Dış dünya da aynı şekilde iyi ve kötü nesneler olarak bölünmüşken, iyilik ve kötülükleriyle bir bütün olduğu kabul edilir. Fakat sevgi ve güven hislerinin tam verilememesi ve başka nedenlerle bütünleştirme evresine geçemeyen yetişkinler bölme savunma mekanizmasını kullanmaya devam ederler. Bu kişiler iyi kendilik aktifken mutlu coşkulu keyifli hissederken birdenbire ya da basit bir durumun etkisiyle kötü kendiliğe geçip mutsuz, kızgın hissedebilirler.
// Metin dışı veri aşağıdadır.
(** * Flux: release planner, cluster sync engine and registry cache warmer

    A shallow embedding of three parts of the repository:

    - [Sync]: the two versions of [cluster/kubernetes/release.go]
      (the [Kubectl] type, its staged change set and [execute]);
    - [Releaser]: [release/releaser.go] ([Release], the six release modes,
      [execute] and the release actions);
    - [Warmer]: the registry cache warmer ([warm]).

    Go code that threads state (the external tool, the file system, the
    cluster, the cache) is written in a state monad over an abstract world
    whose collaborators are parameters of the development. *)

From Stdlib Require Import ZArith Lia.
From stdpp Require Import base option list strings gmap pretty.

(** The line feed that [fmt.Fprintln] appends. *)
Definition LF : string := String (Ascii.ascii_of_nat 10) EmptyString.

(** [strings.Join]. *)
Fixpoint Join (l : list string) (sep : string) : string :=
  match l with
  | [] => ""
  | [x] => x
  | x :: l' => x +:+ sep +:+ Join l' sep
  end.

(** [strings.Contains]. *)
Fixpoint Contains (s substr : string) : bool :=
  String.prefix substr s ||
  match s with
  | EmptyString => false
  | String _ s' => Contains s' substr
  end.

(** Go's [error] values are modelled by their message. *)
Definition error : Type := string.

(* ===================================================================== *)
(** * The cluster sync engine                                             *)
(* ===================================================================== *)

Module Sync.

(** [var cmds = []string{"delete", "apply"}] *)
Definition cmds : list string := ["delete"; "apply"].

(** The fields of [rest.Config] that [connectArgs] reads. *)
Record Config := {
  Host : string;
  Username : string;
  Password : string;
  CertFile : string;
  CAFile : string;
  KeyFile : string;
  BearerToken : string;
}.

(** Modelled from the spec: the [apiObject] type is not part of the sources;
    it carries the manifest bytes and the declared namespace, and
    [hasDefaultNamespace] holds for "manifests whose declared namespace is
    `default` or omitted". *)
Record apiObject := {
  bytes : string;
  namespace : string;
}.

Definition hasDefaultNamespace (o : apiObject) : bool :=
  bool_decide (namespace o = "") || bool_decide (namespace o = "default").

(** [type obj struct { id string; *apiObject }] *)
Record obj := {
  id : string;
  api : apiObject;
}.

(** Go maps are references: a map value is either [nil] or points to a map
    object that every copy of the value shares. *)
Abbreviation mapref := nat.
Abbreviation bufref := nat.
Abbreviation setref := nat.

(** [type changeSet struct { objs map[string][]obj }] *)
Record changeSet := {
  objs : option mapref;
}.

(** [type Kubectl struct { exe string; config *rest.Config; changeSet }] *)
Record Kubectl := {
  exe : string;
  config : Config;
  kChangeSet : changeSet;
}.

(** The [executeSet] type of the second version of the file:
    [type executeSet struct { cmd []string; rw io.ReadWriter; objs []obj }],
    always handled through a pointer. *)
Record executeSet := {
  es_cmd : list string;
  es_rw : bufref;
  es_objs : list obj;
}.

(** One run of the external tool: the executable, its full argument list
    and what it reads on standard input. *)
Record Invocation := {
  inv_exe : string;
  inv_args : list string;
  inv_stdin : string;
}.

(** What [cmd.Run] leaves behind: whether it returned an error, and the two
    captured output streams. *)
Record RunResult := {
  failed : bool;
  stderr : string;
  stdout : string;
}.

(** One [logger.Log] record of [doCommand] (the elapsed time is left out). *)
Record LogEntry := {
  log_cmd : string;
  log_err : option error;
  log_output : string;
}.

(** [cluster.SyncError], a [map[string]error] owned by the caller. *)
Abbreviation SyncError := (gmap string error).

Section Engine.

(** The world the external tool acts on, the tool itself, and
    [strings.TrimSpace] of the Go standard library. *)
Context {W : Type}.
Variable run : Invocation -> W -> RunResult * W.
Variable TrimSpace : string -> string.

Record State := {
  world : W;
  maps : list (gmap string (list obj));   (* the Go map objects *)
  bufs : list string;                     (* the bytes.Buffer objects *)
  sets : list executeSet;                 (* the *executeSet objects *)
  calls : list Invocation;                (* tool runs, oldest first *)
  logs : list LogEntry;
}.

Definition M (A : Type) : Type := State -> A * State.

#[global] Instance M_ret : MRet M := fun A a s => (a, s).
#[global] Instance M_bind : MBind M :=
  fun A B f m s => let '(a, s') := m s in f a s'.

Definition get : M State := fun s => (s, s).
Definition put (s : State) : M unit := fun _ => (tt, s).

Fixpoint forEach {A} (l : list A) (body : A -> M unit) : M unit :=
  match l with
  | [] => mret tt
  | x :: l' => body x ≫= fun _ => forEach l' body
  end.

(** ** Heap operations *)

(** [make(map[string][]obj)] *)
Definition makeMap : M mapref := fun s =>
  (length (maps s),
   {| world := world s; maps := maps s ++ [∅]; bufs := bufs s;
      sets := sets s; calls := calls s; logs := logs s |}).

(** [m[cmd]]: reading a nil map, or a missing key, gives the nil slice. *)
Definition bucket (s : State) (c : changeSet) (cmd : string) : list obj :=
  match objs c with
  | None => []
  | Some r => default [] (maps s !! r ≫= fun m => m !! cmd)
  end.

Definition mapIndex (c : changeSet) (cmd : string) : M (list obj) :=
  fun s => (bucket s c cmd, s).

Definition updMap (r : mapref) (f : gmap string (list obj) -> gmap string (list obj)) : M unit :=
  fun s =>
  (tt, {| world := world s; maps := alter f r (maps s); bufs := bufs s;
          sets := sets s; calls := calls s; logs := logs s |}).

(** [&bytes.Buffer{}] *)
Definition newBuffer : M bufref := fun s =>
  (length (bufs s),
   {| world := world s; maps := maps s; bufs := bufs s ++ [""];
      sets := sets s; calls := calls s; logs := logs s |}).

Definition readBuffer (r : bufref) : M string :=
  fun s => (default "" (bufs s !! r), s).

(** [fmt.Fprintln(rw, x)] *)
Definition Fprintln (r : bufref) (x : string) : M unit := fun s =>
  (tt, {| world := world s; maps := maps s;
          bufs := alter (fun b => b +:+ x +:+ LF) r (bufs s);
          sets := sets s; calls := calls s; logs := logs s |}).

Definition allocSet (e : executeSet) : M setref := fun s =>
  (length (sets s),
   {| world := world s; maps := maps s; bufs := bufs s;
      sets := sets s ++ [e]; calls := calls s; logs := logs s |}).

Definition emptySet : executeSet := {| es_cmd := []; es_rw := 0; es_objs := [] |}.

Definition derefSet (r : setref) : M executeSet :=
  fun s => (default emptySet (sets s !! r), s).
Olayları ve insanları ya siyah ya da beyaz olarak görmek yani grilerin olmaması söz konusudur. İdealizasyon ve değersizleştirme çok kullanılır. (Fanatik taraftarlar kendi takımlarını idealize ederken karşı takımı değersizleştirir.) Bölme mekanizmaları günlük hayata senin taraf problemli, bizim taraf akıllı, Karadenizliler cimridir, erkekler kötüdür gibi cümlelerle yansır. Bölme savunma mekanizması herkeste bir ölçüde bulunmakla birlikte kişilik bozukluklarında yoğun bir şekilde kullanılır. Örneğin borderline kişilik bozukluğunda bölme çok fazla kullanılır. İnsanlar tümüyle iyi ya da tümüyle kötü görülür. Bazen kendini tamamen iyi hisseder, bazen de tamamen kötü hisseder. Narsisistik kişilik bozukluğunda da çok kullanılır. Örneğin bu kişiler terapiye terapisti idealize ederek gelir ve sonraki seanslarda değersizleştirir.
Kişi ruhsal olarak olgunlaştıkça bölme savunma mekanizması ortadan kalkacak ve daha olgun savunma mekanizmaları devreye girecek ve bütünleşme meydana gelecektir. Terapide de buna çalışılır.